Nun ließ zwar das Kratzen langsam nach, doch er knabbert sich an einer Stelle den Schwanz blutig.
Durch Tipps von Ute, Recherchen im Internet und Gespräche mit anderen Hundebesitzern stellte sich heraus, dass dieses Problem ziemlich oft vorkommt bei Hunden und mögliche Ursache entweder psychisch ist oder aber am Trockenfutter liegt. Nun bekommt Johnny zwar seit Jahren Trockenfutter (aus dem Discounter), ich wechsel immer mal, aber es war für mich die einzige Erklärung.

Gestern nun besorgten wir besseres Futter (aber auch trockenes) hier im Zooladen. Und heut hab ich Hühnchen gekauft zum Kochen. Jetzt bin ich mal gespannt, wie er sich weiter verhält.

Nun frag ich alle Tierbesitzer unter euch: was füttert ihr und hatte euer Tier auch schon mal dieses Problem?
Ich teste jedenfalls die Futterumstellung, bevor ich der Tierärztin wieder einige Zehner über den Tisch reiche für ein Frage-Antwort-Spiel.
Meine Schwester hatte das gleiche Problem mit ihrer Katze. Sie knabberte sich das Fell ab und der Allergietest (teuer bezahlt) brachte nichts außer der Vermutung, es könne am Futter liegen. Nun bekommt die Miez Hausmannskost und sie hat sich prächtig erholt.

Habt ein schönes sonniges Wochenende!

Tag der Geschenke

Heut sind meine kleinen Basteleien bei den Beschenkten angekommen – die Aktion liegt ja schon paar Monate zurück. Und für alle Neugierigen zeig ich euch, was ich gebastelt habe.
Nichts Großes, ein kleines Lichtlein für die kalte und dunkle Jahreszeit, dazu einige Eicheln und Bucheckern zur Deko.

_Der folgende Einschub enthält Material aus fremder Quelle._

(* ===== verification/VizNdn.v ===== *)
(** * The windows of NDN tables: [src/src/visualizer/visualizer/plugins/ndnsim_*.py]

    Four kinds of windows, on the content store, the faces, the FIB and the PIT of a node, and the list of information windows
    in [src/src/visualizer/visualizer/core.py] that keeps them up to date.  A window is an object with an
    identity; its table is the list of its rows.  The tables of the simulator are arguments of each
    update; a table that the C++ library does not give is [None]. *)

From S2P Require Import Prelude PyLib.
From Stdlib Require Import Ascii String.
From stdpp Require Import strings.
Open Scope string_scope.
Open Scope nat_scope.
Open Scope list_scope.

(** ** The tables of a node *)

(** The texts of names and faces are the ones that the bindings give. *)
Record face := mkFace { face_str : string; face_id : nat }.
Record next_hop := mkHop { hop_face : face; cost : nat }.
Record fib_entry := mkFib { prefix : string; next_hops : list next_hop }.
Record forwarder := mkForwarder {
  getFib : option (list fib_entry); getPit : option (list string); getCs : option (list string); getFaceTable : list face }.

(** ** Windows *)

Inductive kind := Cs | Faces | Fib | Pit.
Definition kind_name (k : kind) : string := match k with Cs => "CS" | Faces => "FIB" | Fib => "FIB" | Pit => "PIT" end.
(** The title that the constructor sets. *)
Definition title (k : kind) (node_index : nat) (node_name : string) : string :=
  "Ndn " +:+ kind_name k +:+ " for node " +:+ show_nat node_index
  +:+ (if decide (node_name = "") then "" else " (" +:+ node_name +:+ ")").
(** The headings of the columns, and the entry of the node's menu. *)
Definition headings (k : kind) : list string :=
  match k with
  | Cs => ["CS Entry prefix"]
  | Faces => ["id"; "faceType[nodeId]"]
  | Fib => ["Destination"; "faceType[nodeId](routingCost,status,metric)"]
  | Pit => ["Prefix"]
  end.
Definition menu_label (k : kind) : string :=
  match k with Cs => "Show NDN CS" | Faces => "Show NDN Faces" | Fib => "Show NDN FIB" | Pit => "Show NDN PIT" end.

Definition hop_text (nh : next_hop) : string :=
  face_str (hop_face nh) +:+ show_nat (face_id (hop_face nh)) +:+ " (" +:+ show_nat (cost nh) +:+ ")".
(** What [update] puts into the table, if it changes it. *)
Definition table_rows (k : kind) (f : forwarder) : option (list (list string)) :=
  match k with
  | Cs => map (fun name => [name]) <$> getCs f
  | Faces => Some (map (fun item => [show_nat (face_id item); face_str item]) (getFaceTable f))
  | Fib => map (fun item => [prefix item; str_join ", " (map hop_text (next_hops item))]) <$> getFib f
  | Pit => map (fun name => [name]) <$> getPit f
  end.

Record window := mkWindow { win_id : nat; win_kind : kind; node_index : nat; win_title : string; rows : list (list string) }.
Definition update (tables : nat -> forwarder) (w : window) : window :=
  match table_rows (win_kind w) (tables (node_index w)) with
  | None => w
  | Some r => mkWindow (win_id w) (win_kind w) (node_index w) (win_title w) r
  end.

(** ** The visualizer's list *)

Record viz := mkViz { information_windows : list window; next_id : nat }.
Definition initial : viz := mkViz [] 0.
Inductive viz_exn := ValueError.
(** The constructor: the window joins the list and is updated at once. *)
Definition show (k : kind) (node : nat) (node_name : string) (tables : nat -> forwarder) (v : viz) : viz :=
  let w := mkWindow (next_id v) k node (title k node node_name) [] in
  mkViz (information_windows v ++ [update tables w]) (S (next_id v)).
Fixpoint remove_window (i : nat) (l : list window) : option (list window) :=
  match l with
  | [] => None
  | w :: l => if win_id w =? i then Some l else (cons w) <$> remove_window i l
  end.
(** [_response_cb] *)
Definition close (i : nat) (v : viz) : res viz_exn viz :=
  match remove_window i (information_windows v) with
  | Some l => Ok (mkViz l (next_id v))
  | None => Raise ValueError
  end.
(** [update_view] *)
Definition update_view (tables : nat -> forwarder) (v : viz) : viz :=
  mkViz (map (update tables) (information_windows v)) (next_id v).

(** What may happen to the list; [shown] is the state of the simulator that an update sees. *)
Inductive event := Show (k : kind) (node : nat) (node_name : string) | Close (i : nat) | UpdateView.
Definition handle (tables : nat -> forwarder) (e : event) (v : viz) : res viz_exn viz :=
  match e with
  | Show k node node_name => Ok (show k node node_name tables v)
  | Close i => close i v
  | UpdateView => Ok (update_view tables v)
  end.
Definition is_open (v : viz) (i : nat) : Prop := i ∈ map win_id (information_windows v).

(** ** Properties *)

Definition viz_ok (v : viz) : Prop :=
  NoDup (map win_id (information_windows v)) /\ forall w, w ∈ information_windows v -> win_id w < next_id v.
Lemma window_id_kept tables w : win_id (update tables w) = win_id w.
Proof. unfold update. by destruct (table_rows _ _). Qed.
Lemma update_ids tables l : map win_id (map (update tables) l) = map win_id l.
Proof. rewrite map_map. apply map_ext. apply window_id_kept. Qed.
Lemma remove_window_spec i l : NoDup (map win_id l) ->
  match remove_window i l with
  | Some l' => i ∈ map win_id l /\ l' = filter (fun w => win_id w <> i) l
  | None => i ∉ map win_id l
  end.
Proof.
  induction l as [|w l IH]; cbn [map remove_window]; [intros _; apply not_elem_of_nil|].
  intros [Hw Hl]%NoDup_cons. destruct (Nat.eqb_spec (win_id w) i) as [<-|Hne].
  - split; [by left|]. rewrite filter_cons_False by (by intros []). clear IH Hl.
    induction l as [|x l IH]; [done|]. cbn in Hw. apply not_elem_of_cons in Hw as [Hx Hl].
    rewrite filter_cons_True by done. by rewrite <- IH.
  - specialize (IH Hl). destruct (remove_window i l) as [l'|]; cbn [fmap option_fmap option_map].
    + destruct IH as [Hin ->]. split; [by right|]. by rewrite filter_cons_True.
    + rewrite not_elem_of_cons. by split.
Qed.

(** Every event keeps the identities of the windows apart; only the closing of a window that is not open fails. *)
Lemma ndn_handle_ok tables e v : viz_ok v ->
  match handle tables e v with
  | Ok v' => viz_ok v'
  | Raise ValueError => exists i, e = Close i /\ ~ is_open v i
  | OutOfFuel => False
  end.
Proof.
  intros [Hnd Hlt]. destruct e as [k node node_name|i|]; cbn [handle].
  - split; cbn [show information_windows next_id].
    + rewrite map_app. cbn [map]. rewrite window_id_kept. cbn [win_id]. apply NoDup_app. split_and!; [done| |apply NoDup_singleton].
      intros x (w & Hx & Hw)%list_elem_of_fmap Hs%list_elem_of_singleton. specialize (Hlt w Hw). lia.
    + intros w [Hw| ->%list_elem_of_singleton]%elem_of_app; [specialize (Hlt w Hw); lia|]. rewrite window_id_kept. cbn. lia.
  - unfold close. pose proof (remove_window_spec i (information_windows v) Hnd) as H.
    destruct (remove_window i (information_windows v)) as [l'|]; [|by exists i].
    destruct H as [_ ->]. split; cbn.
    + eapply sublist_NoDup; [exact Hnd|]. apply (fmap_sublist win_id), sublist_filter.
    + intros w [_ Hw]%list_elem_of_filter. by apply Hlt.
  - split; cbn; [by rewrite update_ids|]. intros w (w' & -> & Hw')%list_elem_of_fmap. rewrite window_id_kept. by apply Hlt.
Qed.

(** After an update of the view every open window shows the present table of its node, and no other window is open than
    before; a table that is not there leaves the old rows. *)
Lemma ndn_update_view_spec tables v w : w ∈ information_windows v ->
  update tables w ∈ information_windows (update_view tables v) /\
  (forall r, table_rows (win_kind w) (tables (node_index w)) = Some r -> rows (update tables w) = r) /\
  (table_rows (win_kind w) (tables (node_index w)) = None -> update tables w = w) /\
  forall i, is_open (update_view tables v) i <-> is_open v i.
Proof.
  intros Hw. unfold update, is_open, update_view. cbn [information_windows]. split_and!.
  - apply list_elem_of_fmap. by exists w.
  - by intros r ->.
  - by intros ->.
  - intros i. fold (update tables). rewrite update_ids. done.
Qed.
(** The table of the FIB has one row for each entry, with all its next hops. *)
Lemma fib_row f item entries : getFib f = Some entries -> item ∈ entries ->
  exists r, table_rows Fib f = Some r /\ length r = length entries /\
    [prefix item; str_join ", " (map hop_text (next_hops item))] ∈ r.
Proof.
  intros Hf Hin. eexists. cbn. rewrite Hf. split; [done|]. rewrite length_map. split; [done|].
  apply list_elem_of_fmap. by exists item.
Qed.
(** The window of the faces is called one of the FIB. *)
Example faces_title : title Faces 3 "router" = "Ndn FIB for node 3 (router)".
Proof. reflexivity. Qed.
(** X11.  [Decrement] of a key whose bytes are no integer: the GET's parse
    error is passed over, DECRBY is sent all the same, the server
    refuses it, and [Decrement] returns 0 with the server's error; the
    keyspace is as it was. *)
Theorem Decrement_not_integer c key (delta : Z) db e (err : error) :
  db !! key = Some e ->
  snd (strconv.ParseInt (payload e)) = Some err ->
  run (Decrement c key delta) db
    = ((0, Some (RedisError not_an_integer)), db) /\
  trace (Decrement c key delta) db
    = [redis.EXISTS key; redis.GET key; redis.DECRBY key (redis.ArgUint64 delta)].
Proof.
  intros He Herr.
  assert (Hold : string2ll (payload e) = None).
  { unfold string2ll. destruct (strconv.ParseInt (payload e)) as [m [x|]];
      [reflexivity | discriminate]. }
  assert (Hdo : execute (redis.DECRBY key (redis.ArgUint64 delta)) db
                = (fail not_an_integer, db)).
  { unfold execute. rewrite He, Hold.
    destruct (string2ll (redis.writeArg (redis.ArgUint64 delta)))
      as [decr|] eqn:Hdecr; [| reflexivity].
    apply string2ll_FormatUint_nonneg in Hdecr.
    destruct (Z.eqb_spec decr MinInt64); [unfold MinInt64 in *; lia | reflexivity]. }
  unfold Decrement. split.
  - rewrite run_bind, (run_exists_present db key e He). cbn [fst snd negb].
    rewrite run_bind, run_conn_call. cbn [redis.conn_Do server_conn execute].
    rewrite He. cbn [fst snd redis.Int64].
    destruct (strconv.ParseInt (payload e)) as [m [x|]]; [| discriminate].
    cbn [bool_decide andb]. replace (bool_decide (Some x = None)) with false
      by reflexivity.
    cbn [andb]. rewrite run_bind, run_conn_call. cbn [redis.conn_Do server_conn].
    rewrite Hdo. reflexivity.
  - rewrite trace_bind, trace_exists_, (run_exists_present db key e He).
    cbn [fst snd negb app]. f_equal.
    cbn [bind conn_call trace redis.conn_Do server_conn execute].
    rewrite He. cbn [fst snd redis.Int64].
    destruct (strconv.ParseInt (payload e)) as [m [x|]]; [| discriminate].
    replace (bool_decide (Some x = None)) with false by reflexivity.
    cbn [andb bind trace redis.conn_Do server_conn]. rewrite Hdo. reflexivity.
Qed.

End StoreOnServer.

(** * More of the store on any connection *)

Section StoreOnAnyConnection.

Import GoInt redisstore.

Context {C : Type} `{redis.Conn C} {V : Type} `{Serializer V}.

Lemma run_exists_error (key : string) (s : C) (raw : option redis.value)
    (e : error) :
  fst (redis.conn_Do (redis.EXISTS key) s) = (raw, Some e) ->
  run (exists_ key) s = (false, snd (redis.conn_Do (redis.EXISTS key) s)) /\
  trace (exists_ key) s = [redis.EXISTS key].
Proof.
  intros Hreply. unfold exists_. cbn [bind conn_call run trace].
  destruct (redis.conn_Do (redis.EXISTS key) s) as [r s']. simpl in Hreply.
  subst r. rewrite Bool_error. split; reflexivity.
Qed.

(** X20.  When the existence check itself fails, its error is dropped and the
    key counts as missing: [Delete] and [Decrement] return
    [ErrCacheMiss], [Replace] returns [ErrNotStored], and none of them
    sends another command. *)
Theorem Failed_check_reads_as_missing (c : RedisStore) (key : string)
    (value : option V) (expires : time.Duration) (delta : Z) (s : C)
    (raw : option redis.value) (e : error) :
  fst (redis.conn_Do (redis.EXISTS key) s) = (raw, Some e) ->
  (result (Delete c key) s = Some ErrCacheMiss /\
   trace (Delete c key) s = [redis.EXISTS key]) /\
  (result (Decrement c key delta) s = (0, Some ErrCacheMiss) /\
   trace (Decrement c key delta) s = [redis.EXISTS key]) /\
  (result (Replace c key value expires) s = Some ErrNotStored /\
   trace (Replace c key value expires) s = [redis.EXISTS key]).
Proof.
  intros Hreply. destruct (run_exists_error key s raw e Hreply) as [Hrun Htrace].
  unfold result, Delete, Decrement, Replace.
  rewrite !run_bind, !trace_bind, Hrun, Htrace.
  repeat split.
Qed.

(** X21.  [Add], on the contrary, takes a failed existence check for leave to
    write: it goes on exactly as [Set] would from there. *)
Theorem Add_writes_after_failed_check (c : RedisStore) (key : string)
    (value : option V) (expires : time.Duration) (s : C)
    (raw : option redis.value) (e : error) :
  fst (redis.conn_Do (redis.EXISTS key) s) = (raw, Some e) ->
  run (Add c key value expires) s
    = run (Set_ c key value expires) (snd (redis.conn_Do (redis.EXISTS key) s)).
Proof.
  intros Hreply. destruct (run_exists_error key s raw e Hreply) as [Hrun _].
  unfold Add, Set_. now rewrite run_bind, Hrun.
Qed.

(** X19.  When the codec refuses the value, [Set] sends nothing and returns
    the codec's error; [Add] and [Replace] send their existence check
    and no write. *)
Theorem Codec_error_writes_nothing (c : RedisStore) (key : string)
    (value : option V) (b : string) (e : error) (expires : time.Duration)
    (s : C) :
  Serialize value = (b, Some e) ->
  Set_ c key value expires = Ret (Some e) /\
  trace (Add c key value expires) s = [redis.EXISTS key] /\
  trace (Replace c key value expires) s = [redis.EXISTS key].
Proof.
  intros Hb.
  assert (Hinvoke : invoke c key value expires = Ret (Some e)).
  { unfold invoke. now rewrite Hb. }
  split; [exact Hinvoke |].
  unfold Add, Replace. rewrite !trace_bind, Hinvoke.
  unfold exists_. cbn [bind conn_call run trace].
  destruct (redis.conn_Do (redis.EXISTS key) s) as [r s'].
  destruct (redis.Bool r) as [present err]. cbn [fst snd].
  destruct present, value; split; reflexivity.
Qed.

(** X22.  When the GET of [Increment] comes back with an error, nothing is
    written; the result is 0 with [ErrCacheMiss] if the reply is nil -
    the error is then lost - and with the error itself otherwise. *)
Theorem Increment_read_failure (c : RedisStore) (key : string) (delta : Z)
    (s : C) (raw : option redis.value) (e : error) :
  fst (redis.conn_Do (redis.GET key) s) = (raw, Some e) ->
  result (Increment c key delta) s
    = (0, Some (match raw with None => ErrCacheMiss | Some _ => e end)) /\
  trace (Increment c key delta) s = [redis.GET key].
Proof.
  intros Hreply. unfold result, Increment. cbn [bind conn_call run trace].
  destruct (redis.conn_Do (redis.GET key) s) as [r s']. simpl in Hreply.
  subst r. destruct raw; split; reflexivity.
Qed.

End StoreOnAnyConnection.

(** * The store on a closed pool *)

Section ClosedPool.

Import GoInt redisstore.

Context {V : Type} `{Serializer V}.
(** The same with a capture on the destination *)
Lemma pieces_back_capture (ps : list Z) (us : Color) (pt cpt from to : Z) :
  length ps = 14%nat -> 1 <= pt <= 6 -> 1 <= cpt <= 6 ->
  0 <= from -> 0 <= to -> from <> to ->
  Z.testbit (pieces_get ps us pt) from = true ->
  Z.testbit (pieces_get ps us pt) to = false ->
  Z.testbit (pieces_get ps (flip us) cpt) to = true ->
  pieces_or
    (pieces_or
       (pieces_xor
          (pieces_xor (pieces_or (pieces_xor ps us pt (bit from)) us pt (bit to))
                      (flip us) cpt (bit to))
          us pt (bit to)) us pt (bit from))
    (flip us) cpt (bit to) = ps.
Proof.
  intros Hl Hpt Hcpt Hf Ht Hne Hxf Hxt Hyt.
  pose proof (pidx_range us pt Hpt) as Hi.
  pose proof (pidx_range (flip us) cpt Hcpt) as Hj.
  pose proof (pidx_other us pt cpt Hpt Hcpt) as Hij.
  unfold pieces_or, pieces_xor, pieces_get in *.
  apply (list_ext_aget 0); [now rewrite !length_aset|].
  intros k Hk. rewrite !length_aset in Hk.
  rewrite !aget_aset by (rewrite ?length_aset; lia).
  rewrite !Z.eqb_refl.
  replace (pidx us pt =? pidx (flip us) cpt) with false by (symmetry; apply Z.eqb_neq; lia).
  replace (pidx (flip us) cpt =? pidx us pt) with false by (symmetry; apply Z.eqb_neq; lia).
  destruct (Z.eqb_spec k (pidx (flip us) cpt)) as [->|Hkj].
  - now apply xor_or_capture.
  - destruct (Z.eqb_spec k (pidx us pt)) as [->|Hki]; [|reflexivity].
    now apply xor_or_back.
Qed.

Und auch ich bin heut beschenkt worden. Mari hatte zum Fotowettbewerb aufgerufen “Füßlie in the Ocean”.  Ich hatte einmal meine Füße im Sommer in den Mühlgraben gestellt und dann folgte noch ein Urlaubsfoto. Nun durfte ich mir eines ihrer Werke aussuchen und habe mich für dieses Bild entschieden. Passt das nicht perfekt zu mir? Jetzt muss ich noch einen geeigneten Platz dafür finden und dann starre ich drauf und versinke in meine Traumwelt. Schön! Lieben Dank mari.

Verhasste Arbeiten

Es gibt Arbeiten, die ich hasse wie die Pest. Eine davon ist das Arbeiten mit der Nähmaschine.

Ich wundere mich, warum mein Mann immer mehr Platz hat im Wäscheschrank. Komisch, bei mir muss ich schon quetschen, um alles rein zu bekommen :-D
Aber nein – der Haufen mit den zu nähenden Sachen wird dafür immer größer. Könnte nicht mal ein Heinzelmännchen über Nacht erscheinen und heimlich die Sachen nähen?
Jeden Tag nehme ich mir vor: heut fängst du an. Aber immer kommt was Wichtigeres in die Quere.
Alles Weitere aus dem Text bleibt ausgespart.